_ACTION ITEM_: Transcribe all of the listing exactly.

==============================

Lemma decode_text q : forall fuel src, (3 * q + 1 <= fuel)%nat -> Forall is_byte src ->
  BF_decode fuel (3 * q + 1) src = vs ← Spec.values64 (4 * q + 2) src; Some (Spec.decode64 vs).
Proof.
  assert (forall src i, Forall is_byte src -> BF_safe_atoi64 (at_ src i) = match src !! i with Some c => Spec.value64 c | None => None end) as Hat.
  { intros src i Hb. unfold at_. rewrite nth_lookup. destruct (src !! i) as [c|] eqn:E; [|done]. apply atoi_value. exact (Forall_lookup_1 _ _ _ _ Hb E). }
  induction q as [|q IH]; intros [|fuel] src Hf Hb; try lia; cbn [BF_decode]; rewrite !Hat by done.
  - change (4 * 0 + 2)%nat with 2%nat. cbn [Nat.mul Nat.add Nat.leb]. destruct src as [|c1 src]; [done|]. cbn [lookup list_lookup Spec.values64].
    destruct (Spec.value64 c1) as [a|] eqn:E1; [|done]. cbn [mbind option_bind]. destruct src as [|c2 src]; [done|]. cbn [lookup list_lookup Spec.values64].
    destruct (Spec.value64 c2) as [b|] eqn:E2; [|done]. cbn [mbind option_bind Spec.decode64]. apply value64_range in E1, E2.
    rewrite dec1 by done. f_equal. same_bytes.
  - replace (4 * S q + 2)%nat with (S (S (S (S (4 * q + 2))))) by lia.
    destruct src as [|c1 src]; [done|]. cbn [lookup list_lookup Spec.values64 drop].
    destruct (Spec.value64 c1) as [a|] eqn:E1; [|done]. cbn [mbind option_bind]. destruct src as [|c2 src]; [done|]. cbn [lookup list_lookup Spec.values64].
    destruct (Spec.value64 c2) as [b|] eqn:E2; [|done]. cbn [mbind option_bind]. destruct (Nat.leb_spec (3 * S q + 1) 1); [lia|].
    destruct src as [|c3 src]; [done|]. cbn [lookup list_lookup Spec.values64]. destruct (Spec.value64 c3) as [c|] eqn:E3; [|done]. cbn [mbind option_bind].
    destruct (Nat.leb_spec (3 * S q + 1) 2); [lia|]. destruct src as [|c4 src]; [done|]. cbn [lookup list_lookup Spec.values64].
    destruct (Spec.value64 c4) as [d|] eqn:E4; [|done]. cbn [mbind option_bind]. destruct (Nat.leb_spec (3 * S q + 1) 3); [lia|].
    replace (3 * S q + 1 - 3)%nat with (3 * q + 1)%nat by lia. cbn [drop]. rewrite drop_0, IH; [|lia|by do 4 (apply Forall_inv_tail in Hb)].
    destruct (Spec.values64 (4 * q + 2) src) as [vs|]; [|done]. cbn [mbind option_bind Spec.decode64]. apply value64_range in E1, E2, E3, E4.
    rewrite dec1, dec2, dec3 by done. cbv zeta. cbn [app]. f_equal. same_bytes.
Qed.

==============================

_ANSWER BELOW_:
Lemma decode_text q : forall fuel src, (3 * q + 1 <= fuel)%nat -> Forall is_byte src ->
  BF_decode fuel (3 * q + 1) src = vs ← Spec.values64 (4 * q + 2) src; Some (Spec.decode64 vs).
Proof.
  assert (forall src i, Forall is_byte src -> BF_safe_atoi64 (at_ src i) = match src !! i with Some c => Spec.value64 c | None => None end) as Hat.
  { intros src i Hb. unfold at_. rewrite nth_lookup. destruct (src !! i) as [c|] eqn:E; [|done]. apply atoi_value. exact (Forall_lookup_1 _ _ _ _ Hb E). }
  induction q as [|q IH]; intros [|fuel] src Hf Hb; try lia; cbn [BF_decode]; rewrite !Hat by done.
  - change (4 * 0 + 2)%nat with 2%nat. cbn [Nat.mul Nat.add Nat.leb]. destruct src as [|c1 src]; [done|]. cbn [lookup list_lookup Spec.values64].
    destruct (Spec.value64 c1) as [a|] eqn:E1; [|done]. cbn [mbind option_bind]. destruct src as [|c2 src]; [done|]. cbn [lookup list_lookup Spec.values64].
    destruct (Spec.value64 c2) as [b|] eqn:E2; [|done]. cbn [mbind option_bind Spec.decode64]. apply value64_range in E1, E2.
    rewrite dec1 by done. f_equal. same_bytes.
  - replace (4 * S q + 2)%nat with (S (S (S (S (4 * q + 2))))) by lia.
    destruct src as [|c1 src]; [done|]. cbn [lookup list_lookup Spec.values64 drop].
    destruct (Spec.value64 c1) as [a|] eqn:E1; [|done]. cbn [mbind option_bind]. destruct src as [|c2 src]; [done|]. cbn [lookup list_lookup Spec.values64].
    destruct (Spec.value64 c2) as [b|] eqn:E2; [|done]. cbn [mbind option_bind]. destruct (Nat.leb_spec (3 * S q + 1) 1); [lia|].
    destruct src as [|c3 src]; [done|]. cbn [lookup list_lookup Spec.values64]. destruct (Spec.value64 c3) as [c|] eqn:E3; [|done]. cbn [mbind option_bind].
    destruct (Nat.leb_spec (3 * S q + 1) 2); [lia|]. destruct src as [|c4 src]; [done|]. cbn [lookup list_lookup Spec.values64].
    destruct (Spec.value64 c4) as [d|] eqn:E4; [|done]. cbn [mbind option_bind]. destruct (Nat.leb_spec (3 * S q + 1) 3); [lia|].
    replace (3 * S q + 1 - 3)%nat with (3 * q + 1)%nat by lia. cbn [drop]. rewrite drop_0, IH; [|lia|by do 4 (apply Forall_inv_tail in Hb)].
    destruct (Spec.values64 (4 * q + 2) src) as [vs|]; [|done]. cbn [mbind option_bind Spec.decode64]. apply value64_range in E1, E2, E3, E4.
    rewrite dec1, dec2, dec3 by done. cbv zeta. cbn [app]. f_equal. same_bytes.
Qed.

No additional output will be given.